- _HOW TO COMPLETE THIS TASK_
Using the records below, repeat exactly the lines from the one holding "it had, and" through the one holding "set (p0 := prod", both ends included, and no others.

#### EXCERPTED DATA ####

(** X16. The contract of the sanitizer, for a positive [target_waves] and
    any assignment: it returns; every environment ends with as many waves as
    it had, and at least [target_waves]; every id left in a wave carries the
    suffix of the wave's environment; every instance of the application
    table is in a wave of its environment; every id in a wave was in a wave
    of that environment before or is an instance of the table; and when the
    ids of the table are distinct no id is twice in the waves. *)
Theorem sanitizer_contract (apps : list AppRow) (tw : nat) (s : Waves) :
  0 < tw →
  ∃ s',
    sanitize_waves apps tw s = (OK (), s') ∧
    (∀ env, length (env_waves env s') = max (length (env_waves env s)) tw) ∧
    (∀ env a, a ∈ concat (env_waves env s') → endswith a (env_suffix env) = true) ∧
    (∀ env a, a ∈ all_env_apps apps env → a ∈ concat (env_waves env s')) ∧
    (∀ env a, a ∈ concat (env_waves env s') →
       a ∈ concat (env_waves env s) ∨ a ∈ all_env_apps apps env) ∧
    (NoDup (app_ids apps) → NoDup (concat (nonprod s') ++ concat (prod s'))).
Proof.
  intros Htw. exists (sanitized_waves apps tw s).
  split; [by apply sanitize_waves_run|].
  unfold sanitized_waves.
  set (np0 := nonprod s ++ replicate (tw - length (nonprod s)) []).
  set (p0 := prod s ++ replicate (tw - length (prod s)) []).
  destruct (sanitized_spec Nonprod np0 ∅) as (np1 & Enp & Lnp & NDnp & INnp & COVnp).
  rewrite Enp. cbn [fst snd].
  set (seen1 := (∅ ∪ list_to_set (concat np1) : gset string)) in *.
  destruct (sanitized_spec Prod p0 seen1) as (p1 & Ep & Lp & NDp & INp & COVp).
  rewrite Ep. cbn [fst snd].
  set (seen2 := seen1 ∪ list_to_set (concat p1)) in *.
  set (mnp := filter (λ a, a ∉ seen2) (all_env_apps apps Nonprod)).
  set (mp := filter (λ a, a ∉ seen2 ∪ list_to_set mnp) (all_env_apps apps Prod)).
  assert (Lnp0 : length np0 = max (length (nonprod s)) tw)
    by (unfold np0; rewrite length_app, length_replicate; lia).
  assert (Lp0 : length p0 = max (length (prod s)) tw)
    by (unfold p0; rewrite length_app, length_replicate; lia).
  destruct (dealt_spec np1 0 mnp) as [DLnp DPnp]; [lia|].
  destruct (dealt_spec p1 0 mp) as [DLp DPp]; [lia|].
  assert (Cnp0 : concat np0 = concat (nonprod s)) by apply concat_padded.
  assert (Cp0 : concat p0 = concat (prod s)) by apply concat_padded.
  assert (Smnp : ∀ a, a ∈ mnp ↔ (a ∉ seen2) ∧ a ∈ all_env_apps apps Nonprod)
    by (intros a; unfold mnp; by rewrite list_elem_of_filter).
  assert (Smp : ∀ a, a ∈ mp ↔ (a ∉ seen2 ∪ list_to_set mnp) ∧ a ∈ all_env_apps apps Prod)
    by (intros a; unfold mp; by rewrite list_elem_of_filter).
  assert (Ssuf : ∀ env a, a ∈ all_env_apps apps env → endswith a (env_suffix env) = true).
  { intros env a Ha. pose proof (all_env_apps_suffix apps env) as Hs.
    rewrite Forall_forall in Hs. by apply Hs. }
  assert (S1 : ∀ a, a ∈ seen1 ↔ a ∈ concat np1) by (intros a; unfold seen1; set_solver).
  assert (S2 : ∀ a, a ∈ seen2 ↔ a ∈ concat np1 ∨ a ∈ concat p1)
    by (intros a; unfold seen2; set_solver).
  split; [|split; [|split; [|split]]].
  - intros []; simpl; lia.
  - intros [] a; simpl; [rewrite DPnp|rewrite DPp]; rewrite elem_of_app; intros [Ha|Ha].
    + by apply INnp.
    + apply Ssuf. by apply Smnp.
    + by apply INp.
    + apply Ssuf. by apply Smp.
  - intros [] a Ha; simpl; [rewrite DPnp|rewrite DPp]; rewrite elem_of_app.
    + destruct (decide (a ∈ seen2)) as [Hs|Hs]; [|right; by apply Smnp].
      left. apply S2 in Hs as [Hs|Hs]; [done|].
      apply INp in Hs as (_ & _ & Hs). apply Ssuf in Ha.
      by rewrite (env_suffix_other a Nonprod Prod) in Hs.
    + destruct (decide (a ∈ seen2 ∪ list_to_set mnp)) as [Hs|Hs]; [|right; by apply Smp].
      left. apply Ssuf in Ha. apply elem_of_union in Hs as [Hs|Hs].
      * apply S2 in Hs as [Hs|Hs]; [|done].
        apply INnp in Hs as (_ & _ & Hs).
        by rewrite (env_suffix_other a Prod Nonprod) in Hs.
      * apply elem_of_list_to_set, Smnp in Hs as [_ Hs]. apply Ssuf in Hs.
        by rewrite (env_suffix_other a Prod Nonprod) in Hs.
  - intros [] a; simpl; [rewrite DPnp|rewrite DPp]; rewrite elem_of_app; intros [Ha|Ha].
    + left. rewrite <- Cnp0. by apply INnp.
    + right. by apply Smnp.
    + left. rewrite <- Cp0. by apply INp.
    + right. by apply Smp.
  - intros Hnd. simpl. rewrite DPnp, DPp.
    assert (NDall : ∀ env, NoDup (all_env_apps apps env)).
    { intros env. unfold all_env_apps. by apply NoDup_filter. }
    apply NoDup_app. split; [|split].
    + apply NoDup_app. split; [done|]. split; [|by apply NoDup_filter].
      intros a Ha Hm. apply Smnp in Hm as [Hm _]. apply Hm, S2. by left.
    + intros a Ha Hb. apply elem_of_app in Ha as [Ha|Ha];
        apply elem_of_app in Hb as [Hb|Hb].
      * apply INp in Hb as (Hb & _). apply Hb, S1. done.
      * apply Smp in Hb as [Hb _]. apply Hb, elem_of_union. left. apply S2. by left.
      * apply Smnp in Ha as [Ha _]. apply Ha, S2. by right.
      * apply Smp in Hb as [Hb _]. apply Hb, elem_of_union. right.
        by apply elem_of_list_to_set.
    + apply NoDup_app. split; [done|]. split; [|by apply NoDup_filter].
      intros a Ha Hm. apply Smp in Hm as [Hm _]. apply Hm, elem_of_union. left.
      apply S2. by right.
Qed.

####

- _EXERCISE ANSWER_
    it had, and at least [target_waves]; every id left in a wave carries the
    suffix of the wave's environment; every instance of the application
    table is in a wave of its environment; every id in a wave was in a wave
    of that environment before or is an instance of the table; and when the
    ids of the table are distinct no id is twice in the waves. *)
Theorem sanitizer_contract (apps : list AppRow) (tw : nat) (s : Waves) :
  0 < tw →
  ∃ s',
    sanitize_waves apps tw s = (OK (), s') ∧
    (∀ env, length (env_waves env s') = max (length (env_waves env s)) tw) ∧
    (∀ env a, a ∈ concat (env_waves env s') → endswith a (env_suffix env) = true) ∧
    (∀ env a, a ∈ all_env_apps apps env → a ∈ concat (env_waves env s')) ∧
    (∀ env a, a ∈ concat (env_waves env s') →
       a ∈ concat (env_waves env s) ∨ a ∈ all_env_apps apps env) ∧
    (NoDup (app_ids apps) → NoDup (concat (nonprod s') ++ concat (prod s'))).
Proof.
  intros Htw. exists (sanitized_waves apps tw s).
  split; [by apply sanitize_waves_run|].
  unfold sanitized_waves.
  set (np0 := nonprod s ++ replicate (tw - length (nonprod s)) []).
  set (p0 := prod s ++ replicate (tw - length (prod s)) []).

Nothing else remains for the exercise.